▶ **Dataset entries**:
<<<<
(* ===== verification/Prelude.v ===== *)
(** * Argentum: a verification of the kernel

    Argentum is a small UNIX-like operating system for ARM and x86.  This
    library models the machine-independent parts of its kernel, the ARM page
    tables and signal frames, and proves that they do what their callers rely
    on.  Paths below are relative to src/.

    ** The program and its model

    The kernel is layered, and so are the files.  Each layer is translated
    function by function, with the names of the source, and the next layer uses
    its definitions or an interface it discharges.

    - The core (kernel/core): lists, timeouts, spinlocks, the scheduler,
      mutexes, semaphores, condition variables, mailboxes, wait queues, ticks
      and timers.  Klist.v: list.h over a heap of links, refined by Rocq lists,
      which the other files use.  Timeout.v: timeout.c.  Spin.v: spinlock.c,
      irq.c and cpu.c for any number of CPUs.  Sched.v, Mutex.v, Task.v:
      sched.c, mutex.c, task.c.  Mailbox.v: the ring of mailbox.c.  Kernel.v:
      all of it as one transition system, with semaphore.c, condvar.c and
      waitqueue.c, where a step is one critical section and a task that sleeps
      has a continuation.  Timer.v: timer.c and tick.c.
    - Memory (kernel/mm, kernel/process/vmspace.c).  Bitmap.v and PageAlloc.v:
      the buddy allocator page.c.  ObjectPool.v: the slab allocator
      object_pool.c on top of it.  VmArch.v: the interface [ArchVm]/[ArchLaws]
      between vm.c and the machine, discharged by ArmVm.v
      (kernel/arch/arm/mm/arch_vm.c).  Vm.v: vm.c, with copy-on-write.
      VmSpace.v: address spaces, vmspace.c.  VmImage.v: a concrete machine.
    - The C library of the kernel (kernel/lib).  CLib.v: memory and strings.
      Strtol.v: strtol.c and atoi.c.  CTime.v: gmtime.c and mktime.c.
    - Storage (kernel/fs).  Store.v: the interface [BlockOps]/[BlockLaws] of a
      block store, discharged by Buf.v, the buffer cache buf.c over devices that
      are bytes, addressed as drivers/sd/sd.c does.  Bytes.v: fields
      and bits in a block.  Ext2Base.v, Ext2Alloc.v, Ext2Inode.v: the ext2 file
      system against that interface (ext2.c, ext2_bitmap.c, ext2_block_alloc.c,
      ext2_inode_alloc.c, ext2_inode.c).  Ext2Dir.v: directories on the bytes
      of a file (ext2.c); Ext2DirOps.v: their removal and listing (ext2.c and
      do_readdir of service.c).  Ext2Image.v: a concrete image.  InodeCache.v:
      the inode cache, inode.c, over file systems of which nothing is assumed.
    - Messages (kernel/ipc, kernel/pipe.c).  Request.v: the vectors of a request
      over address spaces.  Ipc.v: the life of requests between clients and
      services.  Pipe.v, PipeConn.v: pipes as a service, and their opening and
      closing.
    - Processes (kernel/process).  Fd.v: file descriptors, fd.c.  Process.v: the
      operations of process.c, signal.c and arch/arm/process/arch_signal.c.
      Signals.v, ProcessInv.v, ProcessTable.v: the invariant of the process
      table and the theorems about it.
    - Terminals (kernel/tty.c, kernel/drivers/console/screen.c,
      kernel/drivers/framebuffer.c).  Tty.v: the line discipline and the calls of
      the terminal device.  Screen.v: the cells, the cursor and the escape
      sequences of a screen, the cells that a display reads and its cursor.

    Prelude.v and StateM.v hold what all share: outcomes with panics, the state
    monads with their weakest preconditions, machine words, automation.

    ** State and operations

    A structure of the source is a Record with its fields, a pointer the name
    (a number) of an object in a finite map, an intrusive list the list of its
    members.  Integers are Z, with the wrap-around of their width written out
    where the source can reach it ([u32]).  A function that changes state maps a
    state to an [outcome]: [Ok] with the result and the new state, or [Panic]
    with the message of the failed k_assert or k_panic; a NULL dereference or an
    access outside an array is such a panic too.  What runs under one lock is
    one step; code that sleeps or gives up its lock is split there, and the
    theorems about concurrency quantify over the interleavings of the pieces.
    What the model does not contain (whether an allocation succeeds, the time,
    the machine instructions) is an argument.

    ** What the theorems show

    - The core: no run of any number of CPUs and tasks reaches an unexpected
      assertion, tasks are where their state says, the most urgent ready task
      runs, owners inherit the priority of those who wait, timeouts of wakeable
      sleeps and timers expire on time, spinlocks exclude, mailboxes are queues (Kernel, Sched,
      Mutex, Timer, Spin, Mailbox, Klist, Timeout).
    - Memory: blocks of pages and of the heap never overlap, freeing restores
      them, reference counts are exact, a fork isolates parent and child, copies
      arrive, checks of user buffers agree with the page tables (PageAlloc,
      ObjectPool, Vm, VmSpace).
    - Storage: for blocks that do not overlap on the device the cache is coherent
      under every interleaving and to one task a plain map of blocks; the bitmaps and counts of ext2 stay exact; the block
      map of a file grows by exactly the block asked for; what is written is
      read back; a directory is a finite map from names to inode numbers, its
      removal and listing agree with the map; the inode cache has one slot for
      an inode, exact counts, and shows what it has last read from or written to
      the file system (Buf, Ext2Alloc, Ext2Inode, Ext2Dir, Ext2DirOps,
      InodeCache).
    - Messages: no request is used after it was freed, each client gets the
      result of its request, somebody can go on unless the handlers sleep; the
      bytes of a request arrive at its addresses; a pipe is a queue of
      bytes under every interleaving (Ipc, Request, Pipe, PipeConn).
    - Processes: under every sequence of system calls in which init does not end
      and no fork is given a thread that was freed with signals queued, pids are
      unique, the pid table is exact, the family tree is consistent and no signal
      object is in two queues; the panics that a program can cause are listed,
      and the one call that keeps the lock (sigreturn without a frame); wait returns what exit was given; a signal handler returns
      to where it was entered; reference counts of connections are exact
      (ProcessTable, Fd).
    - Terminals: the input buffers never overflow, a line is edited and read as
      a whole and always finds its end (Tty).  A screen takes every sequence of
      characters that are safe where they come, all text in particular when it
      is smaller than its array, without an access outside the array, and
      text that fits is stored and drawn where the cursor was (Screen).

    Where the code does not do what it means to, a theorem says what it does
    instead.

    ** Bounds and fuel

    Loops that are not structural take fuel, and running out of it is a panic,
    so that a theorem that excludes panics, or lists them, proves termination.
    The fuel is always a bound on the number of rounds that the state gives: the
    length of the list walked, the number of bytes left to copy (plus one), the
    size of a directory (an entry has at least eight bytes), the
    number of mapped bytes for C strings, the depth of a tree of blocks (three),
    the number of priorities (32), two for the mutual recursion of signal
    generation (a parent is told of its child once and tells nobody).
    Machine words have 32 bits.  The theorem about directories holds below
    64 KB, where record lengths cannot wrap, and asks for sixteen free blocks
    for each operation: two entries written, each on at most two blocks four
    levels deep.  Concrete images are small (128 blocks of ext2,
    4 MiB of memory, two processes); the theorems do not depend on their sizes.

    ** Not modelled

    - The network: kernel/net and the lwIP stack under it are a third-party
      library with a thin layer of glue.
    - Device drivers (but for the addresses of the SD card and the cells the
      displays read), interrupt controllers, the boot and trap code (kernel/drivers, kernel/arch, kernel/interrupt.c,
      kernel/main.c, kernel/hooks.c, kernel/time.c): they are reads and writes
      of device registers, assembly, and calls of the modelled parts in order.
      Of the architectures only the page tables and signal frames of ARM are
      modelled.
    - The file-system service above ext2: path lookup, the mount table, devfs
      and the dispatch of requests (kernel/fs/path.c, fs.c, devfs.c, service.c),
      the creation of inodes in ext2.c, and the loading of programs
      (kernel/process/exec.c).
    - The system-call layer (kernel/syscall.c) fetches arguments and calls the
      modelled functions.  Debugging aids (kdebug.c, monitor.c, printf) print.
    - The interval timers of processes and the memory they occupy.
    - The C library and programs of user space (lib, user), and the patches to
      third-party programs (ports, tools). *)

From Stdlib Require Export ZArith Lia.
From stdpp Require Export base tactics numbers list gmap strings sorting.

(** ** Outcomes

    Kernel code either returns or stops the machine through [k_panic] /
    a failed [k_assert] (the macro of kernel/core/assert.h, active because no
    build file defines NDEBUG).  The message is kept so that theorems can say
    which check fired. *)

Inductive outcome (A : Type) : Type :=
| Ok (a : A)
| Panic (why : string).
Arguments Ok {A} a.
Arguments Panic {A} why%_string_scope.

#[export] Instance outcome_ret : MRet outcome := @Ok.
#[export] Instance outcome_bind : MBind outcome := λ A B f m,
  match m with Ok a => f a | Panic w => Panic w end.
#[export] Instance outcome_fmap : FMap outcome := λ A B f m,
  match m with Ok a => Ok (f a) | Panic w => Panic w end.

Definition k_assert (b : bool) (why : string) : outcome unit :=
  if b then Ok tt else Panic why.

Definition is_panic {A} (o : outcome A) : bool :=
  match o with Ok _ => false | Panic _ => true end.

(** The value of a computation that cannot be discarded silently: a pointer
    that is dereferenced, an array cell that is read. *)
Definition deref {A} (o : option A) (why : string) : outcome A :=
  match o with Some a => Ok a | None => Panic why end.

(** ** Machine integers *)

Definition u32 (z : Z) : Z := (z mod 2 ^ 32)%Z.

Lemma u32_small (z : Z) : (0 ≤ z < 2 ^ 32)%Z → u32 z = z.
Proof. intros. unfold u32. by apply Z.mod_small. Qed.

Definition u16 (z : Z) : Z := (z mod 2 ^ 16)%Z.
Definition in_i32 (z : Z) : bool := ((- 2 ^ 31 <=? z) && (z <? 2 ^ 31))%Z.

(** ** Error numbers of the C library (sys/errno.h of newlib) *)

Definition ENOENT : Z := 2.
Definition EINTR : Z := 4.
Definition EBADF : Z := 9.
Definition EAGAIN : Z := 11.
Definition ENOMEM : Z := 12.
Definition EFAULT : Z := 14.
Definition EBUSY : Z := 16.
Definition EINVAL : Z := 22.
Definition EMFILE : Z := 24.
Definition ENOSPC : Z := 28.
Definition EDEADLK : Z := 45.
Definition ETIMEDOUT : Z := 116.

(** ** Tactics and hints *)

Create HintDb argentum.

(** Destruct the scrutinee of the innermost match or if of the goal. *)
Ltac case_goal :=
  match goal with
  | |- context [match ?x with _ => _ end] =>
      lazymatch x with
      | context [match _ with _ => _ end] => fail
      | _ => destruct x eqn:?
      end
  end.

(** Turn boolean comparisons into propositions. *)
Ltac bool_to_prop :=
  repeat match goal with
  | H : (_ && _) = true |- _ => apply andb_true_iff in H as [? ?]
  | H : (_ || _) = false |- _ => apply orb_false_iff in H as [? ?]
  | H : negb _ = true |- _ => apply negb_true_iff in H
  | H : negb _ = false |- _ => apply negb_false_iff in H
  | H : (_ <? _)%Z = true |- _ => apply Z.ltb_lt in H
  | H : (_ <? _)%Z = false |- _ => apply Z.ltb_ge in H
  | H : (_ <=? _)%Z = true |- _ => apply Z.leb_le in H
  | H : (_ <=? _)%Z = false |- _ => apply Z.leb_gt in H
  | H : (_ =? _)%Z = true |- _ => apply Z.eqb_eq in H
  | H : (_ =? _)%Z = false |- _ => apply Z.eqb_neq in H
  | H : bool_decide _ = true |- _ => apply bool_decide_eq_true in H
  | H : bool_decide _ = false |- _ => apply bool_decide_eq_false in H
  end.

(** Invert a chain of binds in [outcome] that is known to have succeeded. *)
Lemma bind_Ok {A B} (f : A → outcome B) (m : outcome A) (b : B) :
  (m ≫= f) = Ok b → ∃ a, m = Ok a ∧ f a = Ok b.
Proof. destruct m; naive_solver. Qed.

Lemma k_assert_Ok b why u : k_assert b why = Ok u → b = true.
Proof. by destruct b. Qed.

Ltac inv_ok :=
  repeat match goal with
  | H : (_ ≫= _) = Ok _ |- _ => apply bind_Ok in H as (? & ? & H); simpl in H
  | H : k_assert _ _ = Ok _ |- _ => apply k_assert_Ok in H
  | H : mret _ = Ok _ |- _ => injection H as H
  | H : Ok _ = Ok _ |- _ => injection H as H
  | H : Panic _ = Ok _ |- _ => discriminate H
  | u : unit |- _ => destruct u
  end.

(** ** Weakest preconditions

    [wp m E Q]: [m] returns a value that satisfies [Q], or stops with one of
    the messages in [E]. *)

Definition wp {A} (m : outcome A) (E : string → Prop) (Q : A → Prop) : Prop :=
  match m with Ok a => Q a | Panic w => E w end.

Definition no_panic : string → Prop := λ _, False.

Lemma wp_bind {A B} (m : outcome A) (f : A → outcome B) E Q :
  wp m E (λ a, wp (f a) E Q) → wp (m ≫= f) E Q.
Proof. by destruct m. Qed.

Lemma wp_mono {A} (m : outcome A) (E E' : string → Prop) (Q Q' : A → Prop) :
  wp m E Q → (∀ w, E w → E' w) → (∀ a, Q a → Q' a) → wp m E' Q'.
Proof. destruct m; simpl; auto. Qed.

Lemma wp_assert b why E Q : (b = false → E why) → (b = true → Q tt) → wp (k_assert b why) E Q.
Proof. destruct b; simpl; auto. Qed.

Lemma wp_deref {A} (o : option A) why E Q :
  (o = None → E why) → (∀ a, o = Some a → Q a) → wp (deref o why) E Q.
Proof. destruct o; simpl; auto. Qed.

Lemma wp_no_panic {A} (m : outcome A) Q : wp m no_panic Q → ∃ a, m = Ok a ∧ Q a.
Proof. destruct m; simpl; [eauto|done]. Qed.

Lemma wp_Ok {A} (m : outcome A) E Q a : wp m E Q → m = Ok a → Q a.
Proof. by intros H ->. Qed.

(** ** Lists *)

Section filter_facts.
Context {A : Type} (P : A → Prop) `{!∀ x, Decision (P x)}.
Implicit Types l : list A.

Lemma filter_all l : Forall P l → filter P l = l.
Proof. induction 1; [done|]. rewrite filter_cons_True by done. by f_equal. Qed.

Lemma filter_none l : Forall (λ x, ¬ P x) l → filter P l = [].
Proof. induction 1; [done|]. by rewrite filter_cons_False. Qed.
End filter_facts.

Section filter_ne.
Context `{EqDecision A}.
Implicit Types (x : A) (xs ys : list A).

Lemma filter_ne_notin x xs : x ∉ xs → filter (.≠ x) xs = xs.
Proof. intros H. apply filter_all, Forall_forall. intros y Hy ->. done. Qed.

Lemma filter_ne_split x xs ys :
  NoDup (xs ++ x :: ys) → filter (.≠ x) (xs ++ x :: ys) = xs ++ ys.
Proof.
  intros (? & Hx & [??]%NoDup_cons)%NoDup_app.
  rewrite filter_app, filter_cons_False by auto.
  rewrite !filter_ne_notin; [done|done|]. intros ?. eapply Hx; set_solver.
Qed.
Lemma filter_ne_length x xs : NoDup xs → x ∈ xs → S (length (filter (.≠ x) xs)) = length xs.
Proof.
  intros Hnd (ys & zs & ->)%list_elem_of_split.
  rewrite filter_ne_split by done. rewrite !length_app. simpl. lia.
Qed.
End filter_ne.

Lemma NoDup_fmap_fst_filter {A B} (P : A * B → Prop) `{!∀ x, Decision (P x)} (l : list (A * B)) :
  NoDup l.*1 → NoDup (filter P l).*1.
Proof.
  induction l as [|[a b] l IH]; csimpl; [done|]. intros [Hn Hnd]%NoDup_cons.
  rewrite filter_cons. case_decide; [|by apply IH]. csimpl. constructor; [|by apply IH].
  intros (z & -> & [_ Hz]%list_elem_of_filter)%list_elem_of_fmap. apply Hn, list_elem_of_fmap. eauto.
Qed.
>>>>
▶ **To do**:
How many lines of the entries above include the word "modelled"? Reply with the number alone.

▶ **Solution to this problem**:
4